France became my idea of Europe. It is where my friends were, so I grounded there when traveling to England, Italy, Spain, or Berlin. A history course about Vienna, with Carl Schorske at Princeton, and a class in German (which I barely passed) didn’t hold me. It was France that had my interest. I didn’t think much about Austria, until last year when my sister told me we could apply for Austrian passports. I was surprised and pleased. An EU passport would allow me to spend more time in France.
Sometime in the lengthy application process, my interest changed. My grandfather, a progressive orthodox rabbi’s son, moved from Galicia to Vienna as a teenager and then served in the Austrian army in World War I. My grandmother was as a sheitel macher (a wig maker for Orthodox women), although her own glory was her long blond hair. I am named after her father, who is buried in Vienna’s Central Cemetery, but I have never been there.

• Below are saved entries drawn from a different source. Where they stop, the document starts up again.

Lemma compress_states gs d path k : stored_segment false gs d path -> gs <> [] ->
  d !! (path ++ GZ) = None -> d !! index_path (path ++ GZ) = None -> (Z.of_nat (length (file_of true gs)) < 2 ^ 64)%Z ->
  forall ops, compress_to_gz d path = Ok ops ->
  let d' := run_ops d (take k ops) in
  (k < 3 /\ d' !! (path ++ GZ) = None /\ stored_segment false gs d' path) \/
  (k = 3 /\ d' !! (path ++ GZ) = Some (file_of true gs) /\ d' !! index_path (path ++ GZ) = None) \/
  (4 <= k /\ stored_segment true gs d' (path ++ GZ) /\ (6 <= k -> d' !! path = None)).
Proof.
  intros Hst Hne H1 H2 Hsz ops Hops. rewrite (compress_ops gs) in Hops by done. injection Hops as <-.
  destruct Hst as (Hg & Hf & Hi & Hs1 & Hs2).
  assert (N1 : temp_path path <> path) by (unfold temp_path; name_ne). assert (N2 : temp_path path <> path ++ GZ) by (unfold temp_path; name_ne).
  assert (N3 : index_path (temp_path path) <> path) by (unfold temp_path; name_ne). assert (N4 : index_path (temp_path path) <> path ++ GZ) by (unfold temp_path; name_ne).
  assert (N5 : temp_path path <> index_path path) by (unfold temp_path; name_ne). assert (N6 : index_path (temp_path path) <> index_path path) by (unfold temp_path; name_ne).
  assert (N7 : temp_path path <> index_path (path ++ GZ)) by (unfold temp_path; name_ne).
  assert (N8 : index_path (temp_path path) <> index_path (path ++ GZ)) by (unfold temp_path; name_ne).
  assert (N9 : index_path (temp_path path) <> temp_path path) by (unfold temp_path; name_ne).
  assert (N10 : path ++ GZ <> path) by name_ne. assert (N11 : index_path (path ++ GZ) <> path ++ GZ) by name_ne.
  assert (N12 : index_path (path ++ GZ) <> path) by name_ne. assert (N13 : index_path path <> path ++ GZ) by name_ne.
  assert (N14 : index_path path <> index_path (path ++ GZ)) by name_ne. pose proof (index_path_ne path) as N15.
  destruct k as [|[|[|[|[|[|[|k]]]]]]]; cbn [take run_ops foldl dir_step]; cbv zeta;
    repeat first [rewrite lookup_insert_eq | rewrite lookup_insert_ne by congruence | rewrite lookup_delete_eq | rewrite lookup_delete_ne by congruence].
  1-3: left; split_and!; [lia|by rewrite ?lookup_insert_ne|]; split_and!; by rewrite ?lookup_insert_ne.
  1: right; left; split_and!; [lia|done|done].
  all: right; right; split_and!; [lia| |first [lia|intros _]].
  all: repeat split; repeat first [rewrite lookup_insert_eq | rewrite lookup_insert_ne by congruence | rewrite lookup_delete_eq | rewrite lookup_delete_ne by congruence]; done.
Qed.
End compression.

(** ** What readers find *)

Section readers.
Context `{HistoryCodecLaws}.

Lemma reference_all q evs : cursor_of q = 0%Z -> snd <$> hits q (cursor_of q) 0 (decoded <$> evs) = List.filter (fun e => event_matches e q) (decoded <$> evs).
Proof. intros ->. apply hits_all. Qed.

Lemma hits_length q c o evs : length (hits q c o evs) <= length evs.
Proof.
  revert o. induction evs as [|e evs IH]; intros o; [done|]. cbn [hits length]. rewrite length_app. specialize (IH (o + 1)%Z).
  repeat case_decide; try destruct (event_matches e q); cbn [length]; lia.
Qed.


(** Compression loses nothing at any moment.  For a flushed segment of a run, whatever
    moment the compression is interrupted at, the form of the segment that is listed
    (the compressed one once it exists) gives for every unfiltered query the events,
    cursor and continuation of the reference page; before the renames and after them
    it gives the reference page itself, for every query; and once the compression is through
    the plain file is gone. *)
Theorem compress_crash_safe cfg d st evs q k ops :
  writer_runs cfg d st evs -> index_dirty st = false -> evs <> [] -> range_ok q evs -> (0 <= cursor_of q)%Z ->
  compress_to_gz d (ms_path st) = Ok ops ->
  (forall c, run_ops d ops !! (ms_path st ++ GZ) = Some c -> Z.of_nat (length c) < 2 ^ 64)%Z ->
  let d' := run_ops d (take k ops) in
  (k <> 3 -> read_history_page d' (preferred d' (ms_path st)) q = Ret (Ok (reference_page q evs))) /\
  (has_filter q = false -> (Z.of_nat (length evs) < 2 ^ 64 - 1)%Z ->
   exists page, read_history_page d' (preferred d' (ms_path st)) q = Ret (Ok page) /\ same_events page (reference_page q evs)) /\
  (6 <= k -> d' !! ms_path st = None).
Proof.
  intros Hr Hd Hne Hq Hc Hops Hsz. cbv zeta. apply writer_runs_inv in Hr. destruct (inv_stored cfg _ _ _ Hr Hd Hne) as (gs & He & Hst). subst evs.
  assert (gs <> []) as Hgs by (intros ->; done).
  destruct Hr as (gs0 & fl & _ & _ & _ & _ & _ & _ & _ & _ & Hp & Hs & Hu).
  assert (ms_path st ++ GZ <> ms_path st) as N1 by (intros E%(f_equal length); rewrite length_app in E; assert (length GZ <> 0) by done; lia).
  assert (d !! (ms_path st ++ GZ) = None) as H1.
  { apply eq_None_not_Some. intros Hn. apply Hu in Hn as [?|E]; [done|]. unfold index_path, GZ in E. by apply app_inv_head in E. }
  assert (d !! index_path (ms_path st ++ GZ) = None) as H2.
  { apply eq_None_not_Some. intros Hn. apply Hu in Hn as [E|E]; unfold index_path, GZ in E; rewrite <- ?app_assoc in E.
    - apply (f_equal length) in E. rewrite !length_app in E. assert (length (lit ".gz") <> 0) by done. lia.
    - by apply app_inv_head in E. }
  assert (Z.of_nat (length (file_of true gs)) < 2 ^ 64)%Z as H3.
  { apply Hsz. rewrite (compress_ops gs) in Hops by done. injection Hops as <-. cbn [run_ops foldl dir_step].
    unfold temp_path, index_path, GZ. rewrite <- !app_assoc.
    repeat first [rewrite lookup_insert_eq; try done | rewrite lookup_insert_ne by (intros E; apply app_inv_head in E; discriminate E)
      | rewrite lookup_delete_ne by (intros E; first [apply app_inv_head in E; discriminate E|apply (f_equal length) in E; rewrite !length_app in E; assert (length (lit ".gz") <> 0) by done; lia])]. }
  destruct (compress_states gs d (ms_path st) k Hst Hgs H1 H2 H3 ops Hops) as [(Hk & Hg & Hst')|[(-> & Hg & Hi)|(Hk & Hst' & Hgone)]];
    unfold preferred.
  - rewrite Hg. rewrite (read_page_spec false gs) by done. split_and!; [done| |lia]. intros _ _. by eexists.
  - rewrite Hg. split_and!; [done| |lia]. intros Hnf Hlen. unfold read_history_page.
    assert (load_index (run_ops d (take 3 ops)) (ms_path st ++ GZ) = Err NotFound) as -> by (unfold load_index; by rewrite Hi).
    apply (read_legacy_spec true gs); [apply Hst|done|apply ends_with_app|done|by left].
  - pose proof Hst' as (_ & Hg & _). rewrite Hg. rewrite (read_page_spec true gs) by done. split_and!; [done| |done]. intros _ _. by eexists.
Qed.

(** ** Where the log falls short *)

(** A legacy file is scanned only so far: when the first [max_scan] records do not
    match, the page is empty and says there is no more, whatever follows. *)
Theorem legacy_scan_stops_short d path q evs rest bytes :
  load_index d path = Err NotFound -> ends_with GZ path = false -> has_filter q = true -> q_cursor q = None ->
  Z.of_nat (length evs) = max_scan q -> Forall (fun e => event_matches e q = false) (decoded <$> evs) ->
  encode_all (evs ++ rest) = Some bytes -> d !! path = Some bytes ->
  read_history_page d path q = Ret (Ok (mkPage [] None None None None false false)).
Proof.
  intros Hl Hgz Hf Hc Hn Hm He Hd. unfold read_history_page. rewrite Hl. unfold read_legacy_history_page. rewrite Hd, Hgz, Hc.
  unfold default, from_option.
  assert (forall evs b fuel o, encode_all (evs ++ rest) = Some b -> length b < fuel -> (0 <= o)%Z ->
    (o + Z.of_nat (length evs) = max_scan q)%Z -> Forall (fun e => event_matches e q = false) (decoded <$> evs) ->
    legacy_loop fuel q (page_limit q) 0 o b [] = Ret ([], max_scan q, false)) as Hloop.
  { clear Hl Hgz Hf Hc Hn Hm He Hd evs bytes. induction evs as [|ev evs IH]; intros b fuel o He Hf Ho Hn Hm; (destruct fuel as [|fuel]; [lia|]); cbn [legacy_loop].
    - cbn [length] in Hn. rewrite decide_True by (unfold sat_sub; lia). do 3 f_equal. lia.
    - cbn [length] in Hn. rewrite decide_False by (unfold sat_sub; lia). cbn [app encode_all] in He.
      destruct (write_named ev) as [b1|] eqn:Hw; [|done]. destruct (encode_all (evs ++ rest)) as [b2|]; [|done].
      injection He as <-. rewrite (de_write _ _ _ Hw), decide_False by lia. pose proof (write_nonempty _ _ Hw) as Hne.
      apply Forall_cons in Hm as [-> Hm]. apply IH; [done| |lia|lia|done].
      rewrite length_app in Hf. destruct b1; [done|]. cbn [length] in Hf. lia. }
  rewrite (Hloop evs) by (done || lia). done.
Qed.

(** A restart resumes the newest plain segment even when it is older than the retention
    time, and then prunes it: the file the writer appends to has lost its name, and nothing
    appended afterwards reaches a reader. *)
Theorem resumed_segment_pruned cfg d st evs now d' st' batches :
  writer_runs cfg d st evs -> index_dirty st = false -> evs <> [] -> (max_mb cfg * 1048576 < 2 ^ 64)%Z ->
  too_old cfg now (ms_path st) = true -> ms_open cfg now d = (d', st') ->
  ms_path st' = ms_path st /\ d' !! ms_path st' = None /\
  forall spill, foldl (fun d bytes => file_append d (ms_path st') (take spill bytes)) d' batches = d'.
Proof.
  intros Hr Hd Hne Hmb Ho Hop. apply writer_runs_inv in Hr. destruct (inv_stored cfg _ _ _ Hr Hd Hne) as (gs & He & Hst).
  destruct Hr as (gs0 & fl & He0 & Hg & Hi & Hf & Hb & Hw & Hsz & Hcl & Hp & Hs & Hu).
  pose proof (load_index_of _ _ _ _ Hst) as Hload. destruct Hst as (Hg' & Hf' & Hidx & _).
  destruct (Hcl Hd) as [Hbuf _]. rewrite Hbuf, app_nil_r in Hb. subst fl. assert (file_of false gs0 = file_of false gs) as Hff by congruence.
  unfold ms_open, find_resumable_segment in Hop. rewrite (names_of_single d is_plain (ms_path st)) in Hop; [|by exists (file_of false gs)|done|].
  2:{ intros m Hm Hpm. destruct (Hu m Hm) as [?| ->]; [done|]. by rewrite (proj1 (index_not_segment (ms_path st))) in Hpm. }
  cbn [last] in Hop. rewrite Hf', Hload in Hop.
  assert (bytes_written st < size_limit cfg)%Z as Hlt.
  { destruct Hsz as [Hsz| ->]; [done|]. by rewrite <- He0 in Hne. }
  unfold size_limit in Hlt. rewrite Hw, Hff in Hlt. rewrite decide_True in Hop by (unfold wrap; rewrite Z.mod_small; lia).
  unfold default, from_option, id, file_open in Hop. rewrite Hf' in Hop. injection Hop as <- <-. cbn [ms_path].
  assert (prune_old_files cfg now d !! ms_path st = None) as Hgone.
  { rewrite prune_lookup_segment by done. rewrite decide_True; [done|]. unfold removed_segments. apply elem_of_app. left.
    apply elem_of_lfilter. split; [|done]. apply names_of_elem. split; [by exists (file_of false gs)|done]. }
  split_and!; [done|done|]. intros spill. generalize Hgone. generalize (prune_old_files cfg now d) as d0. clear.
  intros d0 Hd0. induction batches as [|b bs IH]; [done|]. cbn [foldl]. unfold file_append at 2. by rewrite Hd0.
Qed.
End readers.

My grandparents started a few small businesses and by the late 1930’s owned a couple of small buildings and a workingman’s restaurant (Gasthaus). They spoke German and assimilated, but they were not part of the Viennese bourgeoisie.
I don’t want to kid myself. We are far distant. I hardly knew them and cannot go back to where they left off. But there is something there for me; something I’d like to understand more deeply; a sensibility or an outlook that could feel familiar; something different from France.
So far I’ve not done much; a few history books and German lessons with a language professor in Klagenfurt (south Austria). I’d like a trip to Vienna, when the Covid doors re-open; perhaps a class in history or political science; another doorway to Europe; an understanding of a history and culture that was strikingly influenced by Jews, a closer link to what we purposefully forgot. My sister has used the term reconciliation.
I’d like to follow this road a bit before old age catches up with me.